→ Dataset content
(** The three writes of [sem_open] into [buffer] stay inside it whenever
    [len] is between 0 and 504 and counts characters of [name]; the array
    then holds the prefix, the [len] characters and a NUL. *)
Lemma fill_buffer_ok name len :
  0 <= len <= 504 -> len <= Z.of_nat (strlen name) ->
  exists b, fill_buffer name len = Some b /\ length b = 512%nat /\
            c_string b = Some (qualified name len).
Proof.
  intros Hlen Hstr. unfold fill_buffer, memcpy.
  rewrite (source_bytes_prefix name len) by lia.
  set (src := take (Z.to_nat len) (list_ascii_of_string name)).
  assert (Hsrc : length src = Z.to_nat len).
  { unfold src. rewrite length_take. pose proof (strlen_le name). lia. }
  change (source_bytes "Global\" 7) with (Some (list_ascii_of_string "Global\")).
  set (pre := list_ascii_of_string "Global\").
  assert (Hpre : length pre = 7%nat) by reflexivity.
  cbv beta iota.
  change (replicate 512 None) with ((Some <$> @nil ascii) ++ @replicate (option ascii) 512 None).
  change 0 with (Z.of_nat (length (@nil ascii))) at 1.
  rewrite array_write_append by (rewrite Hpre; lia).
  change 7 with (Z.of_nat (length ([] ++ pre))) at 1.
  rewrite array_write_append by (rewrite Hpre, Hsrc; lia).
  replace (len + 7) with (Z.of_nat (length (([] ++ pre) ++ src)))
    by (rewrite !length_app, Hpre, Hsrc; simpl; lia).
  rewrite array_write_append by (rewrite Hpre, Hsrc; simpl; lia).
  eexists. split; [reflexivity|]. split.
  - rewrite length_app, length_fmap, !length_app, length_replicate, Hpre, Hsrc.
    simpl. lia.
  - rewrite Hpre, Hsrc. simpl length.
    replace (512 - 7 - Z.to_nat len - 1)%nat with (504 - Z.to_nat len)%nat by lia.
    rewrite fmap_app, <- app_assoc. cbn [fmap list_fmap app].
    etrans; [apply (c_string_read (pre ++ src))|].
    + apply Forall_app. split.
      * unfold pre. simpl. repeat constructor.
      * apply strlen_no_NUL. lia.
    + unfold qualified. fold src. unfold pre. reflexivity.
Qed.

(** *** [sem_init] *)

Lemma sem_value_max_uint : to_uint SEM_VALUE_MAX = SEM_VALUE_MAX.
Proof. apply to_uint_small. unfold INT_MAX, UINT_MAX in *. lia. Qed.

Lemma sem_value_max_long : to_int SEM_VALUE_MAX = SEM_VALUE_MAX.
Proof. apply to_int_small. unfold INT_MAX in *. lia. Qed.

(** What [sem_init] does, case by case.  The semaphore is created before
    the caller's cell is looked at, so the kernel state of a call that
    reaches [CreateSemaphoreA] is the one that call leaves. *)
Lemma sem_init_cases sem pshared value w :
  sem_init sem pshared value w =
  if (sem =? NULL) || (SEM_VALUE_MAX <? value) then Ret (-1) (with_errno EINVAL w)
  else if negb (pshared =? PTHREAD_PROCESS_PRIVATE) then Ret (-1) (with_errno EPERM w)
  else if heap_exhausted (env w) then Ret (-1) (with_errno ENOMEM w)
  else
    let pv := fresh_key (mem w) in
    match CreateSemaphoreA NULL (to_int value) SEM_VALUE_MAX None w with
    | Ret h wk =>
        if h =? NULL then Ret (-1) (with_errno ENOSPC wk)
        else
          let m := <[pv := Cell true h]> (mem w) in
          match m !! sem with
          | Some c => Ret 0 (with_mem (<[sem := Cell (c_heap c) pv]> m) wk)
          | None => Undefined
          end
    | Blocked => Blocked
    | Undefined => Undefined
    end.
Proof.
  unfold sem_init. rewrite sem_value_max_uint, sem_value_max_long.
  destruct ((sem =? NULL) || (SEM_VALUE_MAX <? value)); [done|].
  destruct (negb (pshared =? PTHREAD_PROCESS_PRIVATE)); [done|].
  unfold bind at 1. unfold calloc.
  destruct w as [m hs os ns e le t ev]. cbn.
  destruct (heap_exhausted ev); [done|].
  rewrite fresh_key_not_null.
  pose proof (fresh_key_fresh m) as Hpv.
  unfold bind, CreateSemaphoreA. cbn.
  destruct (kernel_exhausted ev); cbn.
  { unfold store, free. cbn. rewrite lookup_insert_eq. cbn.
    rewrite lookup_insert_eq, fresh_key_not_null. cbn.
    unfold with_mem. cbn. by rewrite insert_insert_eq, delete_insert_eq, delete_id. }
  destruct ((to_int value <? 0) || (SEM_VALUE_MAX <=? 0)
            || (SEM_VALUE_MAX <? to_int value)); cbn.
  { unfold store, free. cbn. rewrite lookup_insert_eq. cbn.
    rewrite lookup_insert_eq, fresh_key_not_null. cbn.
    unfold with_mem. cbn. by rewrite insert_insert_eq, delete_insert_eq, delete_id. }
  rewrite fresh_key_not_null.
  unfold store. cbn. rewrite lookup_insert_eq. cbn.
  rewrite insert_insert_eq.
  by destruct (<[fresh_key m:=_]> m !! sem).
Qed.

(** Building and using [wraps]. *)
Lemma wraps_intro pv w c id o access :
  pv <> NULL -> mem w !! pv = Some c ->
  handles w !! c_val c = Some (Handle id access) ->
  Z.land access SEMAPHORE_MODIFY_STATE <> 0 -> Z.land access SYNCHRONIZE <> 0 ->
  objects w !! id = Some o ->
  wraps pv w id o.
Proof. intros. split; [done|]. exists c. repeat split; try done. by exists access. Qed.

Lemma wraps_all_access pv w c id o :
  pv <> NULL -> mem w !! pv = Some c ->
  handles w !! c_val c = Some (Handle id SEMAPHORE_ALL_ACCESS) ->
  objects w !! id = Some o ->
  wraps pv w id o.
Proof. intros. by apply (wraps_intro pv w c id o SEMAPHORE_ALL_ACCESS). Qed.

Lemma fresh_key_nonzero {V} (m : gmap Z V) : fresh_key m <> NULL.
Proof. pose proof (fresh_key_pos m). unfold NULL. lia. Qed.

(** A call of [CreateSemaphoreA] for an unnamed object, spelled out. *)
Lemma CreateSemaphoreA_unnamed init max w :
  CreateSemaphoreA NULL init max None w =
  if kernel_exhausted (env w) then
    Ret NULL (with_last_error ERROR_NO_SYSTEM_RESOURCES w)
  else if (init <? 0) || (max <=? 0) || (max <? init) then
    Ret NULL (with_last_error ERROR_INVALID_PARAMETER w)
  else
    Ret (fresh_key (handles w))
      (with_kernel
         (<[fresh_key (handles w)
            := Handle (fresh_key (objects w)) SEMAPHORE_ALL_ACCESS]> (handles w))
         (<[fresh_key (objects w) := Ksem init max None 1]> (objects w))
         (names w) w).
Proof. reflexivity. Qed.

(** A successful [sem_init] leaves a new handle in the caller's cell, on a
    new object that holds [value]. *)
Lemma sem_init_success sem pshared value w w1 c :
  0 <= value <= SEM_VALUE_MAX ->
  mem w !! sem = Some c ->
  sem_init sem pshared value w = Ret 0 w1 ->
  let pv := fresh_key (mem w) in
  mem w1 !! sem = Some (Cell (c_heap c) pv) /\
  wraps pv w1 (fresh_key (objects w)) (Ksem value SEM_VALUE_MAX None 1).
Proof.
  intros Hval Hc. rewrite sem_init_cases, CreateSemaphoreA_unnamed.
  rewrite to_int_small by (unfold INT_MAX in *; lia).
  assert (Hne : sem <> fresh_key (mem w)).
  { intros ->. by rewrite fresh_key_fresh in Hc. }
  destruct ((sem =? NULL) || (SEM_VALUE_MAX <? value)); [done|].
  destruct (negb (pshared =? PTHREAD_PROCESS_PRIVATE)); [done|].
  destruct (heap_exhausted (env w)); [done|].
  destruct (kernel_exhausted (env w)); [done|].
  destruct ((value <? 0) || (SEM_VALUE_MAX <=? 0) || (SEM_VALUE_MAX <? value)); [done|].
  cbn zeta. rewrite fresh_key_not_null, lookup_insert_ne, Hc by done.
  intros [= <-]. cbn. split.
  - by rewrite lookup_insert_eq.
  - apply (wraps_all_access _ _ (Cell true (fresh_key (handles w))));
      [apply fresh_key_nonzero|cbn..].
    + rewrite lookup_insert_ne by done. by rewrite lookup_insert_eq.
    + by rewrite lookup_insert_eq.
    + by rewrite lookup_insert_eq.
Qed.

(** *** The operations on a valid handle *)

Lemma sem_trywait_valid pv w id o :
  wraps pv w id o ->
  sem_trywait pv w =
  if 0 <? k_count o then
    Ret 0 (with_kernel (handles w)
             (<[id := Ksem (k_count o - 1) (k_max o) (k_name o) (k_refs o)]> (objects w))
             (names w) w)
  else Ret (-1) (with_errno ETIMEDOUT w).
Proof.
  intros (Hpv & c & Hc & (access & Hh & Hpost & Hwait) & Ho). unfold sem_trywait.
  rewrite (proj2 (Z.eqb_neq pv NULL)) by done. cbn [orb].
  unfold bind, load, WaitForSingleObject.
  rewrite Hc, Hh, (proj2 (Z.eqb_neq _ 0) Hwait), Ho.
  destruct (0 <? k_count o); [done|]. cbn.
  unfold set_errno. f_equal. destruct w. cbn. by rewrite Z.add_0_r.
Qed.

Lemma sem_post_valid pv w id o :
  wraps pv w id o ->
  sem_post pv w =
  if k_max o - k_count o <? 1 then
    Ret (-1) (with_errno EINVAL (with_last_error ERROR_TOO_MANY_POSTS w))
  else
    Ret 0 (with_kernel (handles w)
             (<[id := Ksem (k_count o + 1) (k_max o) (k_name o) (k_refs o)]> (objects w))
             (names w) w).
Proof.
  intros (Hpv & c & Hc & (access & Hh & Hpost & Hwait) & Ho). unfold sem_post.
  rewrite (proj2 (Z.eqb_neq pv NULL)) by done. cbn [orb].
  unfold bind, load, ReleaseSemaphore.
  rewrite Hc, Hh, (proj2 (Z.eqb_neq _ 0) Hpost), Ho. cbn.
  by destruct (k_max o - k_count o <? 1).
Qed.

Lemma sem_wait_valid pv w id o :
  wraps pv w id o ->
  sem_wait pv w =
  if 0 <? k_count o then
    Ret 0 (with_kernel (handles w)
             (<[id := Ksem (k_count o - 1) (k_max o) (k_name o) (k_refs o)]> (objects w))
             (names w) w)
  else Blocked.
Proof.
  intros (Hpv & c & Hc & (access & Hh & Hpost & Hwait) & Ho). unfold sem_wait.
  rewrite (proj2 (Z.eqb_neq pv NULL)) by done. cbn [orb].
  unfold bind, load, WaitForSingleObject.
  rewrite Hc, Hh, (proj2 (Z.eqb_neq _ 0) Hwait), Ho.
  by destruct (0 <? k_count o).
Qed.

(** An operation that only changes the state of the object leaves the
    handle valid. *)
Lemma wraps_update pv w id o o' :
  wraps pv w id o ->
  wraps pv (with_kernel (handles w) (<[id := o']> (objects w)) (names w) w) id o'.
Proof.
  intros (Hpv & c & Hc & Hh & Ho). split; [done|].
  exists c. cbn. by rewrite lookup_insert_eq.
Qed.


Lemma sem_count_wraps pv w id o : wraps pv w id o -> sem_count pv w = Some (k_count o).
Proof.
  intros (Hpv & c & Hc & (access & Hh & _) & Ho). unfold sem_count.
  rewrite Hc, Hh. cbn. by rewrite Ho.
Qed.

(** [post] then [wait] on a handle whose count is 0 brings the state back. *)
Lemma post_wait_roundtrip pv w id o :
  wraps pv w id o -> k_count o = 0 -> 0 < k_max o ->
  exists w2, sem_post pv w = Ret 0 w2 /\ sem_count pv w2 = Some 1 /\
             sem_wait pv w2 = Ret 0 w /\
             sem_trywait pv w = Ret (-1) (with_errno ETIMEDOUT w).
Proof.
  intros Hw Hcount Hmax.
  pose proof (wraps_update pv w id o
                (Ksem (k_count o + 1) (k_max o) (k_name o) (k_refs o)) Hw) as Hw2.
  eexists. split; [|split; [|split]].
  - rewrite (sem_post_valid pv w id o Hw). by zbool.
  - rewrite (sem_count_wraps _ _ _ _ Hw2). cbn. by rewrite Hcount.
  - rewrite (sem_wait_valid _ _ _ _ Hw2). cbn. zbool. f_equal.
    destruct Hw as (_ & c & _ & _ & Ho). destruct w, o. cbn in *.
    rewrite insert_insert_eq. unfold with_kernel. cbn. f_equal.
    apply insert_id. rewrite Ho. f_equal. f_equal. lia.
  - rewrite (sem_trywait_valid pv w id o Hw). by zbool.
Qed.

(** With a duration of zero [sem_timedwait] runs the code of
    [sem_trywait]. *)
Lemma timedwait_zero sem abs_timeout w :
  deadline_ms abs_timeout <= now w ->
  sem_timedwait sem abs_timeout w = sem_trywait sem w.
Proof.
  intros Hpast. unfold sem_timedwait, sem_trywait.
  destruct ((sem =? NULL) || (sem =? NULL)); [done|].
  unfold bind, load, arch_rel_time_in_ms.
  destruct (mem w !! sem); [|done].
  by rewrite Z.max_l by lia.
Qed.

(** C7. For every shared flag and every initial value greater than
    SEM_VALUE_MAX, [sem_init] fails with EINVAL: it returns -1 and changes
    nothing but [errno], so nothing is allocated and no object is
    created. *)
Theorem sem_init_value_too_large sem pshared value w :
  SEM_VALUE_MAX < value ->
  sem_init sem pshared value w = Ret (-1) (with_errno EINVAL w).
Proof.
  intros Hval. rewrite sem_init_cases.
  rewrite (proj2 (Z.ltb_lt SEM_VALUE_MAX value)) by done.
  by rewrite orb_true_r.
Qed.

→ Your assignment
Return each line from the data where the string "zbool" can be found.

→ Task solution
  - rewrite (sem_post_valid pv w id o Hw). by zbool.
  - rewrite (sem_wait_valid _ _ _ _ Hw2). cbn. zbool. f_equal.
  - rewrite (sem_trywait_valid pv w id o Hw). by zbool.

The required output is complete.